In [None]:
# QUESTION 1
import requests
from bs4 import BeautifulSoup

def search_amazon_product(product_name):
    url = f"https://www.amazon.in/s?k={product_name}"
    headers = {
        "User-Agent": "Mozilla/5.0 (Windows NT 10.0; Win64; x64) AppleWebKit/537.36 (KHTML, like Gecko) Chrome/58.0.3029.110 Safari/537.3"}
    
    response = requests.get(url, headers=headers)
    if response.status_code == 200:
        soup = BeautifulSoup(response.content, "html.parser")
        product_list = soup.find_all("span", {"class": "a-size-medium"})
        if product_list:
            print("Products found:")
            for product in product_list:
                print(product.text)
        else:
            print("No products found.")
    else:
        print("Failed to retrieve data from Amazon.")

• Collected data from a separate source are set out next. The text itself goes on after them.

Lemma apply_log now st m : log (apply now st m) = append_all (mutation_events now m) (log st).
Proof.
  destruct m; cbn; try done;
    unfold mark_topic_started, mark_topic_streaming, mark_topic, mark_topic_unsubscribing,
      mark_topic_unsubscribed, record_failure, remove_topic, drop_topic, remove_topic, index_remove_topic;
    repeat case_match; simplify_eq/=; rewrite ?log_streams; done.
Qed.

Lemma apply_all_log now ms st :
  log (apply_all now ms st) = append_all (ms ≫= mutation_events now) (log st).
Proof.
  revert st. induction ms as [|m ms IH]; intros st; [done|]. cbn. fold (apply_all now ms (apply now st m)).
  rewrite IH, apply_log. unfold append_all. by rewrite fold_left_app.
Qed.

(** ** Histories of a published status *)

(** The caller's obligation when adding topics: new keys, and labels neither active
    nor still being unsubscribed. *)
Definition fresh_add (i : Index) (ts : list string) (ks : list nat) : Prop :=
  NoDup ts /\ NoDup ks
  /\ (forall t, t ∈ ts -> (t ∉ topics i) /\ forall k, pending_key_to_topic i !! k <> Some t)
  /\ (forall k, k ∈ ks -> k ∉ keys i).

Inductive Reach : Handle -> list SubscriptionEventInfo -> list SubscriptionEventInfo -> Prop :=
| reach_new now observer : Reach (handle_new (status_default now) observer) [] []
| reach_update h all drained scope now ms :
    Reach h all drained ->
    Reach (update_scoped h scope (apply_all now ms)) (all ++ (ms ≫= mutation_events now)) drained
| reach_add h all drained scope now ts ks metrics :
    Reach h all drained -> fresh_add (ix (snapshot h)) ts ks ->
    Reach (update_scoped h scope (fun st => add_active st now ts ks metrics)) all drained
| reach_failures h all drained now fs :
    Reach h all drained ->
    Reach (update_scoped h ScGlobal (fun st => record_failures st now fs)) all drained
| reach_clear h all drained now :
    Reach h all drained -> Reach (update_scoped h ScGlobal (fun st => clear_active st now)) all drained
| reach_take h h' all drained ws :
    Reach h all drained -> handle_take_warnings h = (h', ws) -> Reach h' all (drained ++ ws).

Lemma add_one_defer now st t b : add_one now (set_defer st b) t = set_defer (add_one now st t) b.
Proof. by destruct t as [[? ?] ?]. Qed.

Lemma add_active_defer st now ts ks ms b :
  add_active (set_defer st b) now ts ks ms = set_defer (add_active st now ts ks ms) b.
Proof.
  unfold add_active. cbn.
  set (st0 := match keys (ix st) with [] => _ | _ => st end).
  assert ((match keys (ix st) with
           | [] => set_session (set_defer st b) _ | _ => set_defer st b end) = set_defer st0 b) as ->
    by (unfold st0; by destruct (keys (ix st))).
  generalize st0. induction (zip (zip ts ks) ms) as [|t l IH]; intros s; [done|]. cbn.
  by rewrite add_one_defer, IH.
Qed.

Lemma add_loop_coherent now ts ks ms st :
  coherent (ix st) -> fresh_add (ix st) ts ks ->
  coherent (ix (fold_left (add_one now) (zip (zip ts ks) ms) st)).
Proof.
  revert ks ms st. induction ts as [|t ts IH]; intros [|k ks] [|m ms] st Hc Hf; try done. cbn.
  destruct Hf as ([Htn Htd]%NoDup_cons & [Hkn Hkd]%NoDup_cons & Ht & Hk). apply IH; cbn.
  - apply add_index_coherent; [done|apply Hk; set_solver|apply Ht; set_solver|apply Ht; set_solver].
  - split_and!; [done..| |]; cbn.
    + intros t' Hin. destruct (Ht t') as [Ht1 Ht2]; [set_solver|]. split; [set_solver|].
      intros k' [_ Hp]%lookup_delete_Some. by apply (Ht2 k').
    + intros k' Hin. pose proof (Hk k'). set_solver.
Qed.

Lemma add_active_coherent st now ts ks ms :
  coherent (ix st) -> fresh_add (ix st) ts ks -> coherent (ix (add_active st now ts ks ms)).
Proof.
  intros Hc Hf. unfold add_active. destruct (keys (ix st)); by apply add_loop_coherent.
Qed.

Lemma clear_active_coherent st now : coherent (ix st) -> coherent (ix (clear_active st now)).
Proof.
  intros Hc. destruct (co_flags _ Hc). split; cbn; [apply NoDup_nil_2|apply NoDup_nil_2|..]; intros *;
    rewrite ?lookup_empty; try done;
    (split; [try (by intros ?%not_elem_of_nil)|]; by intros []).
Qed.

user_input = input("Enter the product to search on Amazon: ")
search_amazon_product(user_input)

In [None]:
# QUESTION 2
import pandas as pd

def scrape_product_details(product_name):
    url = f"https://www.amazon.in/s?k={product_name}"
    headers = {
        "User-Agent": "Mozilla/5.0 (Windows NT 10.0; Win64; x64) AppleWebKit/537.36 (KHTML, like Gecko) Chrome/58.0.3029.110 Safari/537.3"}
    
    response = requests.get(url, headers=headers)
    if response.status_code == 200:
        soup = BeautifulSoup(response.content, "html.parser")
        products = soup.find_all("div", class_="s-asin")
        data = []
        for product in products:
            details = {}
            try:
                details["Brand Name"] = product.find("span", class_="a-size-base-plus").text.strip()
            except AttributeError:
                details["Brand Name"] = "-"
            try:
                details["Name of the Product"] = product.find("span", class_="a-text-normal").text.strip()
            except AttributeError:
                details["Name of the Product"] = "-"
            try:
                details["Price"] = product.find("span", class_="a-offscreen").text.strip()
            except AttributeError:
                details["Price"] = "-"
            try:
                details["Return/Exchange"] = product.find("span", class_="a-text-bold").text.strip()
            except AttributeError:
                details["Return/Exchange"] = "-"
            try:
                details["Expected Delivery"] = product.find("span", class_="a-text-bold").find_next_sibling("span").text.strip()
            except AttributeError:
                details["Expected Delivery"] = "-"
            try:
                details["Availability"] = product.find("span", class_="a-size-base").text.strip()
            except AttributeError:
                details["Availability"] = "-"
            try:
                details["Product URL"] = "https://www.amazon.in" + product.find("a", class_="a-link-normal")["href"]
            except AttributeError:
                details["Product URL"] = "-"
            data.append(details)

        df = pd.DataFrame(data)
        df.to_csv(f"{product_name}_products.csv", index=False)
        print("Data saved to CSV file.")
    else:
        print("Failed to retrieve data from Amazon.")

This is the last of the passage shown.